The great man has flicked a pawn two spaces forward. Not a very threatening move as far as Rachel can see, but it causes Tyrell to visibly stiffen. Keeping his gaze nailed to the board, he peels the foil from a stick of Wrigley’s Spearmint and shoves it into his mouth, chewing hard at the back of his jaw. She can see the cool tension in his eyes as he decides to respond with a quick prance of his remaining knight. The great man, however, whose hands are once more tucked under his armpits, removes one hand long enough to shove his queen along a diagonal, and now Tyrell starts chewing again. Rachel tries to analyze the Russian’s expression as he sits in a forward-­leaning slouch, but he has no expression. Just the same, peeled-­egg blankness. He doesn’t even blink.

Tyrell stops chewing. His body hesitates, and then he acts. Plucking up his knight, he snatches one of the great man’s pawns and replaces it. The Russian’s hand shoots out and plunks his knight onto the middle of the board.

Rachel can see Tyrell’s eyes racing. How many moves ahead is he calculating? How many must he be calculating to beat the great man’s game? How many can he be? Another pawn moves. A bishop. A shift of the knight, and then, just when Rachel expects the board to explode, the great man pauses. There is no hesitation in his posture; he simply seems to momentarily harden into his slouch as if he has transformed into a pile of stones.

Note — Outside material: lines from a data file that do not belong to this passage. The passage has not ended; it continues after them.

(* ===== verification/ScipRows.v ===== *)
(** The rows of a SCIP artifact, src/internal/backend/scipartifact/rows.go: what the
    backend keeps of the documents, symbols, occurrences and relationships an
    indexer reports, with paths taken below the project root, the enclosing
    definition of each occurrence and the text of its line.

    The decoder of the protocol buffer is a parameter of the store; [sort.Slice],
    which need not be stable, is one here. *)
From Stdlib Require Import Ascii.
From S2P Require Import Prelude GoStd GoStdFacts GoText SubjobTypes Disk.
(** ** proto/scip/v1/scip.proto *)

Record Relationship : Type := {
  rp_symbol : string; rp_is_reference : bool; rp_is_implementation : bool;
  rp_is_type_definition : bool; rp_is_definition : bool
}.

(** [si_signature]: the text of the signature document, when there is one. *)
Record SymbolInformation : Type := {
  si_symbol : string; si_documentation : list string; si_relationships : list Relationship;
  si_kind : Z; si_display_name : string; si_signature : option string; si_enclosing_symbol : string
}.

Record Occurrence : Type := {
  oo_range : list Z; oo_symbol : string; oo_symbol_roles : Z; oo_syntax_kind : Z;
  oo_enclosing_range : list Z
}.

Record Document : Type := {
  do_relative_path : string; do_occurrences : list Occurrence; do_symbols : list SymbolInformation;
  do_language : string
}.

Record Index : Type := { ix_documents : list Document; ix_external_symbols : list SymbolInformation }.

(** ** Rows *)

Record NormalizedRange : Type := { StartLine : Z; StartCharacter : Z; EndLine : Z; EndCharacter : Z }.

(** [SymbolRow]; the four positions are set together. *)
Record ScipSymbolRow : Type := {
  ss_Symbol : string; ss_DisplayName : string; ss_Kind : option string; ss_Language : option string;
  ss_Documentation : list string; ss_Signature : option string; ss_FilePath : option string;
  ss_Range : option NormalizedRange; ss_EnclosingSymbol : option string
}.

(** [OccurrenceRow] *)
Record ScipOccurrenceRow : Type := {
  sc_Symbol : string; sc_FilePath : string; sc_Range : NormalizedRange; sc_Role : string;
  sc_Language : option string; sc_SyntaxKind : option string; sc_LineContent : option string;
  sc_EnclosingSymbol : option string
}.

(** [RelationshipRow] *)
Record ScipRelationshipRow : Type := {
  sr_SourceSymbol : string; sr_TargetSymbol : string; sr_IsReference : bool;
  sr_IsImplementation : bool; sr_IsTypeDefinition : bool; sr_IsDefinition : bool
}.

#[global] Instance relationship_row_eq_dec : EqDecision ScipRelationshipRow.
Proof. solve_decision. Defined.

Record Rows : Type := {
  Symbols : list ScipSymbolRow; Occurrences : list ScipOccurrenceRow; Relationships : list ScipRelationshipRow
}.

Record definitionScope : Type := { ds_symbol : string; ds_rng : NormalizedRange }.

Definition ptrIfNotEmpty (value : string) : option string := if value =s "" then None else Some value.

The onlookers tense. Someone takes a deep breath but then does not exhale it. Another clears a thorn of anxiety from his throat, but still the old man sits like a pillar. Has he died? Rachel begins to wonder. How long will everyone stand here before his corpse slumps over and disperses the pieces from the board with a crash? But then he stirs. He stirs, and without ceremony or comment, the Russian’s hand shoots out and topples his king.

For a moment, it seems nobody can believe what they have just witnessed. Was it an accident? Did the great man reach for a bishop and inadvertently tip the wrong piece? It can’t possibly be over, can it? Not just like that? The onlookers stare dumbly, still waiting for the next move. Even Tyrell looks stunned, or is he simply guarded? What kind of trap is this old Russki setting by resigning? It’s only the great man himself who seems utterly unconcerned. “Nize game.” He shrugs, with his hand glued under his armpits, his voice a quiet rasp of steel wool on an iron skillet. “Zo maybe you got spare steek of gum?”

22.

The World Is Stupid

Whose idea was it to go to a bar for a drink? Tyrell’s or hers? Didn’t Tyrell say, “How ’bout a quick beer?” Yes. Rachel thinks so. And she had accepted, without thought, during the elation of his lightning victory over the grand master. If ever there had been an example of the word Blitzkrieg in the world of chess, that game had been it, she thinks. Blitzkrieg in Washington Square! So it must have been his idea to go for the beer. She was simply happy to accept. Then, walking west on Washington Place, she had started noting the glances. Quick, sidelong assessments, up and down, back and forth, from the eyes of fellow New Yorkers. Nothing spoken aloud, of course. Not even a frown. But the eyes snagging them like they were hooks. A Black man, a white woman.